Now the attacker has:

1. 2^64 files that are different, but behave exactly like the
non-malicious official copy of TrueCrypt.

2. 2^64 files that are different, but behave exactly like the malicious
copy of TrueCrypt (that uses zero keys or whatever).

If MD5 was a good hash function, each of the files would hash to a
random 128-bit value. You should now be able to see that at least one
file from the "non-malicious" set of files probably has the same MD5
hash as one of the files from the "malicious" set of files.

There are 2^64 * 2^64 = 2^128 ways of pairing a file from the
non-malicious pile with one from the malicious pile. The chance of any
one pair colliding is 1 in 2^128, so there's a good chance that at least
one of the pairs collide (it's not exactly 100% since the pairs are not
mutually independent).

To find the collision quickly, the attacker can just sort one of the
sets of files by hash value, then for each file in the other set, use a
binary search to see if any file has the same hash. Ignoring log(n)
factors, that would take on the order of 2^64 operations.

So... Now the attacker has two files with the same MD5 hash. One that
behaves like the official copy of TrueCrypt, and another that uses null
keys.

So, they give the *good* copy to the package maintainer, who laboriously
checks that it's not backdoored (as if that ever happens). The package
maintainer thinks everything is fine, since it behaves exactly like
TrueCrypt and there's nothing fishy about the file (they probably won't
notice some instructions being reordered). The file might even be the
same as the one from the TrueCrypt website, if the attacker is
collaborating with the TrueCrypt developers.
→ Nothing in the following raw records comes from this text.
Lemma add_named_Ok {C} w name (src : C -> SourceRef) a (m m' : gmap string C) :
  add_named w name src a m = Ok m' <-> m !! name = None /\ m' = <[name := a]> m.
Proof. unfold add_named. destruct (m !! name); naive_solver. Qed.

Lemma declared_snoc (source_of : A -> SourceRef) (what : string) bs b m m' a :
  declared bs m -> read b = Ok a -> add_named what (name_of a) source_of a m = Ok m' -> declared (bs ++ [b]) m'.
Proof.
  intros (items & Hr & Hnd & ->) Hb [Hnew%by_name_None ->]%add_named_Ok. exists (items ++ [a]). split_and!.
  - apply Forall2_app; [done|]. by repeat constructor.
  - rewrite fmap_app. apply NoDup_app. split_and!; [done|set_solver|]. cbn. apply NoDup_singleton.
  - unfold by_name. rewrite fmap_app. cbn. symmetry. apply list_to_map_snoc. by rewrite by_name_keys.
Qed.

Lemma declared_snoc_inv (source_of : A -> SourceRef) (what : string) bs b m' :
  declared (bs ++ [b]) m' ->
  exists m a, declared bs m /\ read b = Ok a /\ add_named what (name_of a) source_of a m = Ok m'.
Proof.
  intros (items & (xs & ys & Hxs & (a & ys' & Ha & Hnil & ->)%Forall2_cons_inv_l & ->)%Forall2_app_inv_l & Hnd & ->).
  apply Forall2_nil_inv_l in Hnil as ->. rewrite fmap_app in Hnd. apply NoDup_app in Hnd as (Hnd & Hnot & _).
  exists (by_name xs), a. split_and!; [by exists xs|done|]. apply add_named_Ok.
  assert (Hfresh : name_of a ∉ name_of <$> xs) by (intros Hin; apply (Hnot _ Hin); cbn; left). split.
  - by apply by_name_None.
  - unfold by_name. rewrite fmap_app. cbn. apply list_to_map_snoc. by rewrite by_name_keys.
Qed.

Lemma declared_perm bs bs' m : bs ≡ₚ bs' -> declared bs m -> declared bs' m.
Proof.
  intros Hp (items & Hr & Hnd & ->).
  destruct (Permutation_Forall2 Hp Hr) as (items' & Hi & Hr').
  exists items'. split_and!; [done|by rewrite <- Hi|]. unfold by_name. apply list_to_map_proper; [by rewrite by_name_keys|].
  by rewrite Hi.
Qed.

End declared.

(** ** The blocks of all files *)

Section blocks.
Context `{!HCL}.

Definition all_blocks (parsed : list (string * Body)) : list (string * Block) :=
  mjoin ((fun f => pair f.1 <$> bd_Blocks f.2) <$> parsed).
Definition of_type (typ : string) (bs : list (string * Block)) : list (string * Block) :=
  filter (fun b => bl_Type b.2 = typ) bs.

Lemma fold_res_fmap {E A C T} (g : A -> C) (f : T -> C -> result E T) l t :
  fold_res f (g <$> l) t = fold_res (fun t a => f t (g a)) l t.
Proof. revert t. induction l as [|a l IH]; intros t; cbn; [done|]. destruct (f t (g a)); cbn; [apply IH|done]. Qed.

Lemma fold_files {E T} (step : string -> T -> Block -> result E T) parsed (t : T) :
  fold_res (fun t f => fold_res (step f.1) (bd_Blocks f.2) t) parsed t
  = fold_res (fun t b => step b.1 t b.2) (all_blocks parsed) t.
Proof.
  revert t. induction parsed as [|f parsed IH]; intros t; [done|]. unfold all_blocks in *. cbn. rewrite fold_res_app.
  rewrite (fold_res_fmap (pair f.1) (fun t b => step b.1 t b.2)). cbn.
  destruct (fold_res (step f.1) (bd_Blocks f.2) t); [apply IH|done].
Qed.
(** The loop over the hosts after the merge of the profiles. *)
Definition build_host (host : HostDecl) (raw : Value) (asserts : list Validation)
  : result compile_failure (HostSpec * list ir_Warning) :=
  spec ← buildHostSpec (hd_Host host) raw;
  spec ← apply_facts spec (op_HostFacts opts !! hst_Name (hd_Host host));
  scripts ← evaluated_host_scripts spec;
  networkd ← map_err InSpec (validateNetworkdActivationRefs ∅ scripts (sd_Networkd (h_Systemd spec)));
  let spec := with_scripts (movedSpecs (cf_Moves cfg) (hst_Name (hd_Host host))) scripts networkd spec in
  built ← host_components (instance_of <$> hd_Components host) spec;
  _ ← map_err InValidation (validateHostSpec (@visit) built.1);
  _ ← map_err InAssertion (evaluateAssertions asserts built.1);
  Ok (built.1,
      warnSecretFilesDeprecated (op_SuppressSecretFileDeprecationWarning opts) (secs_Files (h_Secrets spec)) ++ built.2).

Definition profiles_error {A} (m : M Merge.compile_error (compiler Validation) A) : M compile_failure (compiler Validation) A :=
  fun c => let '(r, c') := m c in (map_err InProfiles r, c').

Definition compile_host (acc : list HostSpec * list ir_Warning) (name : string)
  : M compile_failure (compiler Validation) (list HostSpec * list ir_Warning) :=
  if negb (bool_decide (op_HostFilter opts = "")) && negb (bool_decide (name = op_HostFilter opts)) then mret acc
  else match cf_Hosts cfg !! name with
  | None => mret acc
  | Some host =>
      merged ← profiles_error (mergeHost (cf_Profiles cfg) (hd_Host host));
      built ← lift (build_host host merged.1 merged.2);
      mret (acc.1 ++ [built.1], acc.2 ++ built.2)
  end.

Definition CompileWithOptions : result compile_failure Compiled :=
  components ← componentTemplateSpecs range_keys (cf_Components cfg);
  warnings ← validateVariableValues;
  variables ← variableSpecs;
  scripts ← rootScriptDefinitionSpecs (cf_Scripts cfg);
  built ← (fold_M compile_host (sorted_keys (cf_Hosts cfg)) ([], warnings) new_compiler).1;
  Ok {| cd_Program := {| p_Hosts := built.1 |}; cd_Variables := variables; cd_Components := components; cd_Scripts := scripts;
        cd_Warnings := built.2 |}.

End compile.
(* ===== verification/NativeFiles.v ===== *)
(** * Files, directories and APT files on a host: [provider_files.go], [provider_apt.go], [provider_networkd.go]

    Each kind of resource has a plan, which reads the host and compares, and an
    apply, which changes it; both reach the host through a [Runner].  Go repeats
    the comparison of owner, group and mode in each plan; here it is
    [metadata_differs]. *)
From S2P Require Import Prelude Sha256 GoValue GoStrings IR State Moves Graph Schedule Engine Document Remote Base64.

(** ** Plans *)

Definition plan_of (action summary : string) (observed : gomap) (prior : option Resource) : ProviderPlan :=
  {| pp_Action := action; pp_Summary := summary; pp_Observed := observed; pp_Ownership := ownership prior |}.

(** [pathState] *)
Record pathState := {
  ps_Exists : bool;
  ps_IsDir : bool;
  ps_Owner : string;
  ps_Group : string;
  ps_Mode : string;
  ps_SHA256 : string;
}.
Definition no_path : pathState :=
  {| ps_Exists := false; ps_IsDir := false; ps_Owner := ""; ps_Group := ""; ps_Mode := ""; ps_SHA256 := "" |}.

Definition path_observed (s : pathState) : gomap :=
  {["exists" := GBool (ps_Exists s); "is_dir" := GBool (ps_IsDir s); "owner" := GStr (ps_Owner s);
    "group" := GStr (ps_Group s); "mode" := GStr (displayMode (ps_Mode s)); "sha256" := GStr (ps_SHA256 s)]}.

(** ** Reading a path *)

Definition read_lines (q : string) : list string :=
  ["set -eu";
   "if [ ! -e " +:+ q +:+ " ]; then";
   "  echo missing";
   "  exit 0";
   "fi";
   "if [ -d " +:+ q +:+ " ]; then echo dir; else echo file; fi";
   "stat -c '%U' " +:+ q;
   "stat -c '%G' " +:+ q;
   "stat -c '%a' " +:+ q;
   "if [ -f " +:+ q +:+ " ]; then sha256sum " +:+ q +:+ " | awk '{print $1}'; else echo ''; fi"].
Definition readPath_script (path : string) : string := script_text (read_lines (shellQuote path)).
Definition readPathWithContent_script (path : string) : string :=
  let q := shellQuote path in
  script_text (read_lines q ++ ["if [ -f " +:+ q +:+ " ]; then base64 < " +:+ q +:+ " | tr -d '\n'; echo; else echo ''; fi"]).

Definition output_lines (stdout : string) : list string := strings_Split (strings_TrimRight_newlines stdout) newline.
Definition line (lines : list string) (i : nat) : string := default "" (lines !! i).

Definition path_of_lines (lines : list string) : pathState :=
  if decide (line lines 0 = "missing") then no_path
  else {| ps_Exists := true; ps_IsDir := bool_decide (line lines 0 = "dir"); ps_Owner := line lines 1; ps_Group := line lines 2;
          ps_Mode := line lines 3; ps_SHA256 := line lines 4 |}.

(** The content is the sixth line, in base64. *)
Definition content_of_lines (lines : list string) : result engine_error (pathState * string) :=
  if decide (line lines 0 = "missing") then Ok (no_path, "")
  else
    content ← (if decide (line lines 5 = "") then Ok ""
               else of_option (NodeFailed "" "illegal base64 data") (base64_decode (line lines 5)));
    Ok (path_of_lines lines, content).

(** ** Desired content *)

Definition providerDesired (node : Node) : gomap :=
  if decide (n_ProviderPayload node = ∅) then n_Desired node else n_ProviderPayload node.

Definition metadata_differs (node : Node) (current : pathState) : bool :=
  bool_decide (ps_Owner current <> stringDesired node "owner")
  || bool_decide (ps_Group current <> stringDesired node "group")
  || bool_decide (normalizeMode (ps_Mode current) <> normalizeMode (stringDesired node "mode")).

Section files.
Context {W : Type} `{Runner W}.
(** [os.ReadFile] on the machine that runs the program. *)
Variable ReadFile : string -> option string.

Abbreviation E := (M engine_error W).
(* ===== verification/NativeApps.v ===== *)
(** * Components and Compose projects on a host: [provider_components.go], [provider_docker.go]

    Downloads, builds, binaries, files and archives of components, the outputs of
    scripts, and Docker Compose projects.  The decoder of JSON texts is a
    parameter. *)
From S2P Require Import Prelude Sha256 GoValue GoStrings IR State Moves Graph Schedule Engine Document Remote Base64 NativeFiles NativeHost.

(** ** Components: plans *)

(** [commandMatrixDesired] *)
Definition commandMatrixDesired (node : Node) (name : string) : list (list string) := commandMatrixValue (n_Desired node) name.

Definition lower (s : string) : string := strings_ToLower s.
Definition recorded_sha (prior : option Resource) : string := from_option (fun p => stringMapValue (r_Observed p) "sha256") "" prior.

(** A file that is installed from somewhere else: it is compared by its digest. *)
Definition digest_differs (node : Node) (current : pathState) (wantSHA : string) : bool :=
  ps_IsDir current || bool_decide (ps_SHA256 current <> wantSHA) || metadata_differs node current.

Definition download_plan (node : Node) (prior : option Resource) (current : pathState) : result engine_error ProviderPlan :=
  let path := stringDesired node "path" in
  let observed := path_observed current in
  if ensureAbsent node then Ok (plan_absent "component source" path (ps_Exists current) observed prior)
  else
    let payload := providerDesired node in
    let wantSHA := lower (stringMapValue payload "sha256") in
    if decide (wantSHA = "" \/ stringMapValue payload "url" = "")
    then Err (NodeFailed (n_Address node) "component download requires url and sha256")
    else if negb (ps_Exists current) then Ok (plan_of ActionCreate ("download component source " +:+ path) observed prior)
    else if digest_differs node current wantSHA then Ok (plan_of ActionUpdate ("update component source " +:+ path) observed prior)
    else Ok (inSyncPlan node prior ("no changes for component source " +:+ path) observed).

(** What was built is in sync when neither the description nor the file changed
    since. *)
Definition built_plan (node : Node) (prior : option Resource) (current : pathState) (what update again path : string) : ProviderPlan :=
  let observed := path_observed current in
  let desiredDigest := DesiredDigest (n_Desired node) in
  let priorSHA := recorded_sha prior in
  if ps_IsDir current || metadata_differs node current then plan_of ActionUpdate ("update " +:+ update +:+ path) observed prior
  else if bool_decide (r_DesiredDigest <$> prior = Some desiredDigest) && negb (bool_decide (priorSHA = ""))
          && bool_decide (priorSHA = ps_SHA256 current)
  then plan_of ActionNoOp ("no changes for " +:+ what +:+ path) (<["desired_digest" := GStr desiredDigest]> observed) prior
  else plan_of ActionUpdate (again +:+ path) observed prior.

Definition build_plan (node : Node) (prior : option Resource) (current : pathState) : result engine_error ProviderPlan :=
  let path := stringDesired node "output_path" in
  let observed := path_observed current in
  let fail message := Err (NodeFailed (n_Address node) ("component build requires " +:+ message)) in
  if ensureAbsent node then Ok (plan_absent "component build output" path (ps_Exists current) observed prior)
  else if decide (path = "" \/ stringDesired node "cache_path" = "" \/ stringDesired node "build_path" = "")
  then fail "cache_path, build_path, and output_path"
  else if decide (commandMatrixDesired node "commands" = []) then fail "commands"
  else if decide (stringDesired node "output" = "") then fail "output"
  else if negb (ps_Exists current) then Ok (plan_of ActionCreate ("build component output " +:+ path) observed prior)
  else Ok (built_plan node prior current "component build output " "component build output " "rebuild component output " path).

Definition binary_plan (node : Node) (prior : option Resource) (current : pathState) : ProviderPlan :=
  let path := stringDesired node "path" in
  let observed := path_observed current in
  if ensureAbsent node then plan_absent "component binary" path (ps_Exists current) observed prior
  else if negb (ps_Exists current) then plan_of ActionCreate ("install component binary " +:+ path) observed prior
  else built_plan node prior current "component binary " "component binary " "reinstall component binary " path.

Definition component_file_plan (node : Node) (prior : option Resource) (current : pathState) : result engine_error ProviderPlan :=
  let path := stringDesired node "path" in
  let observed := path_observed current in
  let wantSHA := lower (stringDesired node "source_sha256") in
  if ensureAbsent node then Ok (plan_absent "component file" path (ps_Exists current) observed prior)
  else if decide (wantSHA = "") then Err (NodeFailed (n_Address node) "component file requires source_sha256")
  else if negb (ps_Exists current) then Ok (plan_of ActionCreate ("install component file " +:+ path) observed prior)
  else if digest_differs node current wantSHA then Ok (plan_of ActionUpdate ("update component file " +:+ path) observed prior)
  else Ok (inSyncPlan node prior ("no changes for component file " +:+ path) observed).

Definition archive_plan (node : Node) (prior : option Resource) (current : pathState) : ProviderPlan :=
  let path := stringDesired node "path" in
  let observed := path_observed current in
  if ensureAbsent node then plan_absent "component archive" path (ps_Exists current) observed prior
  else if negb (ps_Exists current) then plan_of ActionCreate ("install component archive " +:+ path) observed prior
  else if negb (ps_IsDir current) || metadata_differs node current
  then plan_of ActionUpdate ("update component archive " +:+ path) observed prior
  else if bool_decide (r_DesiredDigest <$> prior = Some (DesiredDigest (n_Desired node)))
  then inSyncPlan node prior ("no changes for component archive " +:+ path) observed
  else plan_of ActionUpdate ("replace component archive " +:+ path) observed prior.

Definition script_output_plan (node : Node) (prior : option Resource) (current : pathState) : ProviderPlan :=
  let path := stringDesired node "path" in
  let observed := path_observed current in
  let update summary := plan_of ActionUpdate (summary +:+ path) observed prior in
  if negb (ps_Exists current)
  then plan_of (if decide (prior = None) then ActionCreate else ActionUpdate) ("run script to create output " +:+ path) observed prior
  else if ps_IsDir current then update "run script to repair output "
  else match prior with
  | None => update "refresh script output state "
  | Some p =>
      let wantSHA := stringMapValue (r_Observed p) "sha256" in
      if decide (r_DesiredDigest p <> "" /\ r_DesiredDigest p <> DesiredDigest (n_Desired node)) then update "refresh script output "
      else if decide (wantSHA = "") then update "refresh script output state "
      else if decide (ps_SHA256 current = wantSHA) then inSyncPlan node prior ("no changes for script output " +:+ path) observed
      else update "repair script output drift "
  end.

(** ** Components: scripts *)

(** [fmt.Sprintf] with the verb v, of a dynamic value; nil is printed as nil. *)
Fixpoint fmt_v (v : goval) : string :=
  let bracket l := "[" +:+ strings_Join l " " +:+ "]" in
  match v with
  | GNil => "<nil>"
  | GBool b => if b then "true" else "false"
  | GInt z | GFloat z => pretty z
  | GStr s | GNumber s => s
  | GNilStrs => "[]"
  | GStrs l => bracket l
  | GStrss l => bracket (bracket <$> l)
  | GSummary c => "{" +:+ SHA256 c +:+ " " +:+ pretty (Bytes c) +:+ "}"
  | GList l => bracket (fmt_v <$> l)
  | GMap m => "map[" +:+ strings_Join ((fun p => p.1 +:+ ":" +:+ p.2) <$> sorted_entries (fmt_v <$> m)) " " +:+ "]"
  end.
Definition strip_components (node : Node) : string :=
  let text := fmt_v (default GNil (n_Desired node !! "strip_components")) in
  if decide (text = "" \/ text = "<nil>") then "0" else text.

(** The common part of the scripts that work in a directory of their own: it is
    made under the staging root and removed when the script ends. *)
Definition componentWorkspaceSetup (node : Node) (defaultRoot : string) : list string :=
  let stagingRoot := or_default (stringDesired node "staging_root") defaultRoot in
  [if decide (stagingRoot = "") then "staging_root=${TMPDIR:-/tmp}" else "staging_root=" +:+ shellQuote stagingRoot]
  ++ ["component_previous_umask=$(umask)";
     "umask 077";
     "work=";
     "component_workspace_diagnostic() {";
     sh "  available=$(df -Pk `$staging_root` 2>/dev/null | awk 'NR == 2 { print $4; exit }')";
     sh "  if [ -z `$available` ]; then available=unknown; fi";
     sh "  printf 'component workspace failed: staging_root=%s work_path=%s available_kib=%s\n' `$staging_root` `${work:-$staging_root}` `$available` >&2";
     "}";
     "component_workspace_rollback() { :; }";
     "component_workspace_cleanup() {";
     "  status=$?";
     "  trap - EXIT";
     sh "  component_workspace_rollback `$status` || true";
     sh "  if [ `$status` -ne 0 ]; then component_workspace_diagnostic; fi";
     sh "  if [ -n `$work` ]; then";
     sh "    if rm -rf -- `$work`; then";
     "      :";
     "    else";
     "      cleanup_status=$?";
     sh "      if [ `$status` -eq 0 ]; then";
     "        status=$cleanup_status";
     "        component_workspace_diagnostic";
     "      fi";
     "    fi";
     "  fi";
     sh "  exit `$status`";
     "}";
     "trap component_workspace_cleanup EXIT"]
  ++ (if decide (stagingRoot = "")
      then ["work=$(mktemp -d)";
     sh "staging_root=$(dirname `$work`)"]
      else [sh "mkdir -p -- `$staging_root`";
     sh "work=$(mktemp -d `${staging_root%/}/.debianform-component.XXXXXX`)"])
  ++ [sh "chmod 0700 `$work`";
     sh "umask `$component_previous_umask`"].
(* ===== verification/Native.v ===== *)
(** * The provider of remote hosts: [provider.go], [provider_operations.go], [provider_networkd_preflight.go], [bulk_plan.go]

    The plan, the change and the removal of a resource by its kind, the run of
    an operation, the check of a host before anything is planned, and the plan
    of a whole host from one script.  Any [Runner] makes a [Provider]. *)
From S2P Require Import Prelude Sha256 GoValue GoStrings IR HostIR State Moves Graph Schedule Engine Execute Document.
From S2P Require Import Remote Base64 NativeFiles NativeHost NativeApps.

(** A [switch] on a string, each case with its labels. *)
Fixpoint switch {A} (cases : list (list string * A)) (default : A) (k : string) : A :=
  match cases with
  | [] => default
  | (labels, a) :: cases => if existsb (String.eqb k) labels then a else switch cases default k
  end.

Definition unsupported_kind (address kind : string) : engine_error :=
  NodeFailed address ("unsupported resource kind " +:+ strconv_Quote kind).

(** ** Scripts of operations *)

Definition firstString (values : list string) : string := default "" (head values).

Definition scriptEnvironmentPrefix (payload : ScriptPayload) : string :=
  let assign (p : string * string) := p.1 +:+ "=" +:+ shellQuote p.2 in
  strings_Join
    (assign <$>
     [("DBF_SCRIPT_NAME", sp_Name payload);
      ("DBF_COMPONENT_NAME", sp_ComponentName payload);
      ("DBF_TRIGGER_ADDRESS", firstString (sp_TriggerAddresses payload));
      ("DBF_TRIGGER_PATH", firstString (sp_TriggerPaths payload));
      ("DBF_TRIGGER_ADDRESSES", strings_Join (sp_TriggerAddresses payload) nl);
      ("DBF_TRIGGER_PATHS", strings_Join (sp_TriggerPaths payload) nl)]) " " +:+ " ".

Definition check_argument (fail : string -> engine_error) (i j : nat) (arg : string) : result engine_error unit :=
  guard_or (bool_decide (arg <> ""))
    (fail ("script payload command[" +:+ pretty i +:+ "][" +:+ pretty j +:+ "] must be non-empty")).
Definition check_command (fail : string -> engine_error) (i : nat) (command : list string) : result engine_error string :=
  _ ← guard_or (negb (bool_decide (command = [])))
        (fail ("script payload command[" +:+ pretty i +:+ "] must contain at least one argument"));
  _ ← mapi_res (check_argument fail i) 0 command;
  Ok (command_line command).
Definition scriptPayloadCommands (address : string) (commands : list (list string)) : result engine_error string :=
  let fail := NodeFailed address in
  _ ← guard_or (negb (bool_decide (commands = []))) (fail "script payload commands must contain at least one command");
  lines ← mapi_res (check_command fail) 0 commands;
  Ok (script_text lines).

Definition scriptPayloadContent (address : string) (payload : ScriptPayload) : result engine_error string :=
  let kind := sp_Kind payload in
  if decide (kind = "run") then Ok (sp_Run payload +:+ nl)
  else if decide (kind = "content") then Ok (sp_Content payload)
  else if decide (kind = "commands") then scriptPayloadCommands address (sp_Commands payload)
  else Err (NodeFailed address "script payload kind must be run, content, or commands").

(** ** The check before planning *)

Definition netplanOwnershipScript : string := raw_script
  ["set -eu";
   "export LC_ALL=C";
   "for path in \";
   "  /lib/netplan/*.yaml \";
   "  /etc/netplan/*.yaml \";
   "  /run/netplan/*.yaml \";
   "  /run/systemd/network/*netplan* \";
   "  /run/NetworkManager/system-connections/netplan-*; do";
   "  [ -f `$path` ] || continue";
   "  printf '%s\n' `$path`";
   "done"].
The package maintainer thinks everything is good, so they hard-code the
MD5 hash of their good copy into the PKGBUILD.

Now, when most users install TrueCrypt, they will download the *good*
copy, check the MD5 hash, it will match, and everything will be good.
However, when the adversary sees that his target (e.g. a terrorist, or
activist/journalist living in a non-free country) is downloading
TrueCrypt, they will silently replace the file with with the *bad* copy.
When the MD5 gets checked, it will match, and the user will be
encrypting their files with null keys.

In total, it took the attacker on the order of 2^66 operations to find
the colliding files. You'd need a good budget (like the NSA's, or a
large company's) to do that, but if you take advantage of the
MD5-specific attacks too, you can do it for much cheaper.

Of course, this doesn't just apply to TrueCrypt, it could be applied to
any other software that's checked only with an MD5 hash. To backdoor a
web server, for example, you could change a constant used in array index
bounds checking to introduce a buffer overflow vulnerability.

[1] https://en.wikipedia.org/wiki/Birthday_attack

[2] http://www.win.tue.nl/hashclash/rogue-ca/

-- 
Taylor Hornby